L’ameublement était tout moderne ; ce qui, dans cette partie de l’île où la civilisation n’est pas encore parvenue, ne laisse pas que d’être une manifestation de luxe assez rare. Il se composait d’un lit de fer, garni de trois matelas et d’un oreiller, d’un divan, de quatre fauteuils, de six chaises, d’un double corps de bibliothèque et d’un bureau ; le tout en bois d’acajou et sortant évidemment de la boutique du premier ébéniste d’Ajaccio.

Le divan, les fauteuils et les chaises, étaient recouverts d’indienne à fleurs, et des rideaux d’étoffe pareille pendaient devant les deux fenêtres et enveloppaient le lit.

J’en étais là de mon inventaire, lorsque Maria sortit et me permit de pousser plus loin mon investigation.

J’ouvris la bibliothèque et je trouvai la collection de tous nos grands poètes :

Corneille, Racine, Molière, La Fontaine, Ronsard, Victor Hugo et Lamartine.

Nos moralistes :

Montaigne, Pascal, Labruyère.

Nos historiens :

Mézeray, Chateaubriand, Augustin Thierry.

Nos savants :

Cuvier, Beudant, Élie de Beaumont.

Enfin quelques volumes de romans, parmi lesquels je saluai avec un certain orgueil mes Impressions de Voyage.

Les clefs étaient aux tiroirs du bureau ; j’en ouvris un.

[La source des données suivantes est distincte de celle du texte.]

(** * HotColdLotto enclave engine: scoring, pricing, audit ledger, nonces and
    round life cycle, embedded from the TypeScript sources under [enclave/src].

    Conventions of the embedding.
    - A JavaScript [string] is a Rocq [string], a sequence of 8-bit characters.
      This is exact for the ASCII text the engine handles (decimal guesses, hex
      digests, identifiers); for such text [s.length], [s[i]] and [[...s]]
      are the length, the [i]-th character and the list of characters.
    - A [bigint] is a [Z].  A [number] that holds a count, an index or a time
      stamp is a [nat], an [N] or a [Z] as noted at each use: the embedding
      has whole numbers only.  Where ethers packs a [number] it throws on one
      above [Number.MAX_SAFE_INTEGER]; [packValue] does so for the numbers
      the signing functions pack, and the statements on audit entries altered
      after the fact ask that their index and time stamp be within it.
    - An [async] function is embedded twice: in [Game] and [Audit] as one
      run from call to return, which is what it does when no other call
      runs during its awaits, and in [Async] cut at its awaits, for calls
      that overlap.
    - A thrown exception is an [Exception] value; code that can throw returns a
      [Result], and code that also mutates module-level state runs in the
      monad [M], which returns the state reached when the exception was
      raised: JavaScript rolls nothing back.
    - [null] is [None].  An array of [string | null] is a [list (option ascii)].
    - The request handlers of [index.ts] run the engine inside their
      [try]/[catch] and produce a [Reply].  The Solidity of [contracts/src]
      comes last: a call returns an [Outcome] and, when it reverts, leaves the
      storage it found. *)

From Stdlib Require Import ZArith NArith List Ascii String Lia Bool DecimalString Sorted.
From Stdlib Require DecimalPos DecimalFacts.
From stdpp Require Import base tactics option list gmap strings.
Import ListNotations.
Local Open Scope Z_scope.

(** ** JavaScript helpers *)

(** [Array.prototype.indexOf]: the first index holding [x]; [None] stands for
    the result [-1]. *)
Fixpoint indexOf {A} `{EqDecision A} (x : A) (l : list A) : option nat :=
  match l with
  | [] => None
  | y :: l' => if decide (y = x) then Some 0%nat else S <$> indexOf x l'
  end.

(** What the engine can throw.  The first five are [new Error(msg)] with the
    message given; the others come from the platform and from ethers. *)
Inductive Exception :=
| RoundNotFound          (* "Round not found" *)
| RoundNotActive         (* "Round is not active" *)
| InsufficientBuyIn      (* "Insufficient buy-in" *)
| InvalidGuessFormat     (* "Target and guess must be 12 digits" *)
| SignerNotInitialized   (* "Signer not initialized" *)
| BigIntSyntaxError      (* SyntaxError: Cannot convert ... to a BigInt *)
| EncodingError          (* ethers: value out of range, invalid address *)
| UndefinedTierDef.      (* TypeError: reading [multiplier] of undefined *)

Inductive Result (A : Type) :=
| Ok (a : A)
| Throw (e : Exception).
Arguments Ok {A} a.
Arguments Throw {A} e.

#[global] Instance Exception_eq_dec : EqDecision Exception.
Proof. solve_decision. Defined.

(** ** types.ts *)

Inductive PriceTier := Base | Warm | Hot | Scorching.

#[global] Instance PriceTier_eq_dec : EqDecision PriceTier.
Proof. solve_decision. Defined.

(** [multiplier] is a [number] that [computeBuyIn] hands to [BigInt], which
    throws a RangeError on a number that is not whole.  The record holds
    whole multipliers, as those of [DEFAULT_PRICING_CONFIG] are; a
    configuration with a fractional multiplier is not among its values. *)
Module TierDef.
Record t := mk { tier : PriceTier; maxDistance : Z; multiplier : Z }.
End TierDef.

Module PricingConfig.
Record t := mk { baseBuyIn : Z; tiers : list TierDef.t }.
End PricingConfig.

Definition DEFAULT_PRICING_CONFIG : PricingConfig.t :=
  PricingConfig.mk 10000000000000000
    [ TierDef.mk Base 999999999999 1;
      TierDef.mk Warm 1000 2;
      TierDef.mk Hot 100 5;
      TierDef.mk Scorching 10 10 ].

Inductive RoundStatus := Active | Completed.

#[global] Instance RoundStatus_eq_dec : EqDecision RoundStatus.
Proof. solve_decision. Defined.

Module HintResult.
Record t := mk {
  digitsInPlace : nat;
  digitsCorrect : nat;
  numericDistance : Z;
  isExactMatch : bool;
  priceTier : PriceTier }.
End HintResult.

(** ** Bytes, digests and ethers' packed encoding *)

Abbreviation byte := Byte.byte.
Abbreviation Hash := (list Byte.byte).

#[global] Instance byte_eq_dec : EqDecision Byte.byte := Byte.byte_eq_dec.

Definition byte_of_Z (z : Z) : byte :=
  match Byte.of_N (Z.to_N (z mod 256)) with
  | Some b => b
  | None => Byte.x00
  end.

(** Big-endian bytes of [v], [len] of them. *)
Fixpoint bigEndian (len : nat) (v : Z) : list byte :=
  match len with
  | O => []
  | S n => bigEndian n (v / 256) ++ [byte_of_Z v]
  end.

Definition ZERO_HASH : Hash := repeat Byte.x00 32.

(** [Number.MAX_SAFE_INTEGER]. *)
Definition MAX_SAFE_INTEGER : Z := 2 ^ 53 - 1.

(** A [number] that ethers packs as a [uint256]: a safe integer that is not
    negative. *)
Definition isSafeUint (v : Z) : bool := (0 <=? v) && (v <=? MAX_SAFE_INTEGER).

(** The values [solidityPacked] is given.  A [uint] built from a [bigint]
    ([SolUint]) must be non-negative and fit its width; one built from a
    [number] ([SolNumber]: a nonce, a length, a digit count) must besides be a
    safe integer, or ethers throws ("overflow").  A [bytes32] is a digest or
    the 32 random bytes of a salt: the engine packs nothing else under that
    type, and statements about other byte strings say that they have 32
    bytes.  An [address] is parsed and validated by ethers ([getAddress]
    below). *)
Inductive SolValue :=
| SolUint (bytes : nat) (v : Z)
| SolNumber (bytes : nat) (v : Z)
| SolString (s : string)
| SolBytes32 (h : Hash)
| SolAddress (a : string).

Inductive JsonValue :=
| JString (s : string)
| JNumber (n : Z)
| JBool (b : bool).

(** A signing wallet of ethers: its address and its (deterministic)
    [signMessage]. *)
Record Wallet := { address : string; signMessage : list byte -> string }.

(** What the engine takes from the platform and from ethers:
    - [keccak256], the digest of a byte string;
    - [JSON.stringify] on the payload objects of the audit log;
    - [BigInt(s)] for a string [s] that is not a plain run of decimal digits
      (a sign, a radix prefix, surrounding blanks; [None] is a SyntaxError);
    - ethers' parsing of an address ([None]: it throws), and its two wallet
      constructors ([None]: they throw). *)
Class Platform := {
  keccak256 : list byte -> Hash;
  JSON_stringify : list (string * JsonValue) -> string;
  BigInt_literal : string -> option Z;
  getAddress : string -> option (list byte);
  Wallet_new : string -> option Wallet;
  Wallet_fromPhrase : string -> option Wallet }.

Definition hexDigit (n : Z) : ascii :=
  ascii_of_nat (Z.to_nat (if n <? 10 then 48 + n else 87 + n)).

(** [0x] followed by two lower-case hex digits per byte. *)
Definition hexlify (b : list byte) : string :=
  ("0x" +:+ string_of_list_ascii
     (flat_map (fun x => let n := Z.of_N (Byte.to_N x) in
                         [hexDigit (n / 16); hexDigit (n mod 16)]) b))%string.

(** [bigint.prototype.toString()]. *)
Definition toString (z : Z) : string :=
  DecimalString.NilZero.string_of_int (Z.to_int z).

Section WithPlatform.
Context `{Platform}.

Definition packValue (v : SolValue) : Result (list byte) :=
  match v with
  | SolUint len v =>
      if (0 <=? v) && (v <? 256 ^ Z.of_nat len) then Ok (bigEndian len v)
      else Throw EncodingError
  | SolNumber len v =>
      if (0 <=? v) && (v <=? MAX_SAFE_INTEGER) && (v <? 256 ^ Z.of_nat len)
      then Ok (bigEndian len v)
      else Throw EncodingError
  | SolString s => Ok (list_byte_of_string s)
  | SolBytes32 h => Ok h
  | SolAddress a =>
      match getAddress a with
      | Some b => Ok b
      | None => Throw EncodingError
      end
  end.

Fixpoint solidityPacked (vs : list SolValue) : Result (list byte) :=
  match vs with
  | [] => Ok []
  | v :: vs' =>
      match packValue v with
      | Ok b =>
          match solidityPacked vs' with
          | Ok bs => Ok (b ++ bs)
          | Throw e => Throw e
          end
      | Throw e => Throw e
      end
  end.

Definition solidityPackedKeccak256 (vs : list SolValue) : Result Hash :=
  match solidityPacked vs with
  | Ok b => Ok (keccak256 b)
  | Throw e => Throw e
  end.

End WithPlatform.

(** ** pricing.ts *)

Module Pricing.
Import TierDef PricingConfig.

Definition TIER_ORDER : list PriceTier := [Base; Warm; Hot; Scorching].

Definition tierIndex (tier : PriceTier) : Z :=
  match indexOf tier TIER_ORDER with
  | Some i => Z.of_nat i
  | None => -1
  end.

(** The comparator handed to [sort]. *)
Definition compareMaxDistance (a b : TierDef.t) : Z :=
  if maxDistance a <? maxDistance b then -1
  else if maxDistance a >? maxDistance b then 1
  else 0.

(** [Array.prototype.sort] is stable; a stable insertion sort yields the same
    array for this comparator. *)
Fixpoint insertTier (x : TierDef.t) (l : list TierDef.t) : list TierDef.t :=
  match l with
  | [] => [x]
  | y :: l' =>
      if compareMaxDistance x y <=? 0 then x :: y :: l' else y :: insertTier x l'
  end.

Definition sortTiers (l : list TierDef.t) : list TierDef.t :=
  foldr insertTier [] l.

Definition determinePriceTier (numericDistance : Z) (config : PricingConfig.t)
  : PriceTier :=
  match List.find (fun t => numericDistance <=? maxDistance t)
                  (sortTiers (tiers config)) with
  | Some t => tier t
  | None => Base
  end.

(** [config.tiers.find(...)!] is [undefined] when no entry carries the tier;
    reading [.multiplier] then throws. *)
Definition computeBuyIn (numericDistance : Z) (config : PricingConfig.t)
  : Result Z :=
  let tier0 := determinePriceTier numericDistance config in
  match List.find (fun t => bool_decide (tier t = tier0)) (tiers config) with
  | Some tierDef => Ok (baseBuyIn config * multiplier tierDef)
  | None => Throw UndefinedTierDef
  end.
(** ** Errors *)

Inductive error :=
| Truncated
    (* struct.error from unpack_* on a short read, or ValueError from
       [tag, = buffer.read(1)] at the end of the buffer *)
| PackRange
    (* struct.error from pack_* on a value outside the format's range *)
| UnicodeEncodeError
    (* str.encode("utf-8") on a surrogate code point *)
| UnknownConstantTag (t : Z)
    (* ValueError("Unknown constant tag: %i.") *)
| VersionTooLow (variant : Variant) (actual : Version)
    (* ValueError("Constant %r is not supported in version %s.") *)
| KindMismatch
    (* TypeError("Expected type %r, got %r.") *)
| NotDereferenceable
    (* Exception("Tried to dereference ...") *)
| SlotOccupied (index : Z)
    (* named by the specification; no statement of the source raises it *)
| IndexUndefined (index : Z)
    (* IndexError("Constant pool index %i is not defined.") *)
| IllegalInstruction
    (* ValueError("Cannot add a ... instruction directly, ...") *)
| NotAnInstruction
    (* ValueError("Expected an instruction, got %r.") *)
| Overflow.
    (* OverflowError: a Python int that does not fit the C integer it is
       converted to *)

Inductive result (A : Type) :=
| Ok (a : A)
| Err (e : error).
Arguments Ok {A} a.
Arguments Err {A} e.

Definition bind {A B} (r : result A) (k : A -> result B) : result B :=
  match r with
  | Ok a => k a
  | Err e => Err e
  end.

Notation "'do' x <- r ; k" := (bind r (fun x => k))
  (at level 10, x name, r at level 100, k at level 200).
Notation "'do' ' p <- r ; k" := (bind r (fun x => let 'p := x in k))
  (at level 10, p strict pattern, r at level 100, k at level 200).

(** ** BinaryCodec *)

Definition byte := Z.
Definition pystr := list Z.

(** [buffer.read(n)]: at most [n] bytes, fewer at the end of the stream. *)
Definition buffer_read (n : Z) (buffer : list byte) : list byte * list byte :=
  (take (Z.to_nat n) buffer, drop (Z.to_nat n) buffer).

(** Modelled from the spec: the packers and unpackers of
    [kirjava.classfile._struct] are not among the sources.  They are the
    big-endian primitives of the BinaryCodec: an unpacker fails on a read
    that came back short, and a value outside the range of its format cannot
    be packed.

    [pack_H]/[unpack_H]: unsigned 16 bits. *)
Definition pack_H (n : Z) : result (list byte) :=
  if (0 <=? n) && (n <=? 65535) then Ok [n / 256; n mod 256] else Err PackRange.

Definition unpack_H (data : list byte) : result Z :=
  match data with
  | [a; b] => Ok (a * 256 + b)
  | _ => Err Truncated
  end.

(** [unpack_HH]: two unsigned 16-bit values. *)
Definition unpack_HH (data : list byte) : result (Z * Z) :=
  match data with
  | [a; b; c; d] => Ok (a * 256 + b, c * 256 + d)
  | _ => Err Truncated
  end.

(** [unpack_BH]: an unsigned byte, then an unsigned 16-bit value. *)
Definition unpack_BH (data : list byte) : result (Z * Z) :=
  match data with
  | [k; a; b] => Ok (k, a * 256 + b)
  | _ => Err Truncated
  end.

(** Big-endian unsigned value of a byte string. *)
Fixpoint be_unsigned (acc : Z) (data : list byte) : Z :=
  match data with
  | [] => acc
  | b :: rest => be_unsigned (acc * 256 + b) rest
  end.

(** Two's complement reading of a [w]-bit pattern. *)
Definition to_signed (w : Z) (u : Z) : Z :=
  if u <? 2 ^ (w - 1) then u else u - 2 ^ w.

(** [unpack_i] and [unpack_q]: signed 32 and 64 bits. *)
Definition unpack_i (data : list byte) : result Z :=
  if Nat.eqb (length data) 4 then Ok (to_signed 32 (be_unsigned 0 data))
  else Err Truncated.

Definition unpack_q (data : list byte) : result Z :=
  if Nat.eqb (length data) 8 then Ok (to_signed 64 (be_unsigned 0 data))
  else Err Truncated.

(** [unpack_f] and [unpack_d]: IEEE-754, 32 and 64 bits.  A floating point
    payload is kept as its bit pattern. *)
Definition unpack_f (data : list byte) : result Z :=
  if Nat.eqb (length data) 4 then Ok (be_unsigned 0 data) else Err Truncated.

Definition unpack_d (data : list byte) : result Z :=
  if Nat.eqb (length data) 8 then Ok (be_unsigned 0 data) else Err Truncated.

(** *** UTF-8 *)

Definition is_surrogate (c : Z) : bool := (0xD800 <=? c) && (c <=? 0xDFFF).

(** The code points a [str] can hold. *)
Definition is_code_point (c : Z) : Prop := 0 <= c <= 0x10FFFF.

(** A string without (unpaired) surrogates: a [str] is a sequence of code
    points, so any surrogate in it stands alone. *)
Definition no_surrogates (s : pystr) : Prop :=
  Forall (fun c => is_code_point c /\ is_surrogate c = false) s.

(** UTF-8 form of one code point; the strict codec rejects surrogates. *)
Definition utf8_encode_cp (c : Z) : result (list byte) :=
  if c <? 0x80 then Ok [c]
  else if c <? 0x800 then Ok [0xC0 + c / 64; 0x80 + c mod 64]
  else if c <? 0x10000 then
    if is_surrogate c then Err UnicodeEncodeError
    else Ok [0xE0 + c / 4096; 0x80 + (c / 64) mod 64; 0x80 + c mod 64]
  else Ok [0xF0 + c / 262144; 0x80 + (c / 4096) mod 64;
           0x80 + (c / 64) mod 64; 0x80 + c mod 64].

(** [s.encode("utf-8")]. *)
Fixpoint str_encode_utf8 (s : pystr) : result (list byte) :=
  match s with
  | [] => Ok []
  | c :: rest =>
      do bs <- utf8_encode_cp c;
      do tl <- str_encode_utf8 rest;
      Ok (bs ++ tl)
  end.

Definition is_cont (b : Z) : bool := (0x80 <=? b) && (b <=? 0xBF).

(** Admissible second byte of a three-byte sequence led by [b0]. *)
Definition second_ok3 (b0 b1 : Z) : bool :=
  if b0 =? 0xE0 then (0xA0 <=? b1) && (b1 <=? 0xBF)
  else if b0 =? 0xED then (0x80 <=? b1) && (b1 <=? 0x9F)
  else is_cont b1.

J’y trouvai des fragments d’une histoire de la Corse, un travail sur les moyens à employer pour abolir la vendette, quelques vers français, quelques sonnets italiens : le tout manuscrit. C’était plus qu’il ne m’en fallait, et j’avais la présomption de croire que je n’avais pas besoin de pousser plus loin mes recherches pour me faire une opinion sur M. Louis de Franchi.

Ce devait être un jeune homme doux, studieux, et partisan des réformes françaises. Je compris alors qu’il fût parti pour Paris dans l’intention de se faire recevoir avocat.

Il y avait sans doute pour lui tout un avenir de civilisation dans ce projet. Je faisais ces réflexions tout en m’habillant. Ma toilette, comme je l’avais dit à madame de Franchi, quoique ne manquant pas de pittoresque, avait besoin d’une certaine indulgence.

Elle se composait d’une veste de velours noir, ouverte aux coutures des manches, afin de me donner de l’air dans les heures chaudes de la journée, et qui, par ces espèces de crevés à l’espagnole, laissait passer une chemise de soie à raies ; d’un pantalon pareil, pris depuis le genou jusqu’au bas de la jambe dans des guêtres espagnoles fendues sur le côté et brodées en soie de couleur, et d’un chapeau de feutre prenant toutes les formes qu’on voulait lui donner, mais particulièrement celle du sombrero.

J’achevais de revêtir cette espèce de costume, que je recommande aux voyageurs comme un des plus commodes que je connaisse, lorsque ma porte s’ouvrit, et que le même homme qui m’avait introduit parut sur le seuil.

Son entrée avait pour but de m’annoncer que son jeune maître, M. Lucien de Franchi, arrivait à l’instant même, et me faisait demander l’honneur, si toutefois j’étais visible, de venir me souhaiter la bienvenue.

Je répondis que j’étais aux ordres de M. Lucien de Franchi, et que tout l’honneur serait pour moi.

Un instant après, j’entendis le bruit d’un pas rapide, et je me trouvai presque aussitôt en face de mon hôte.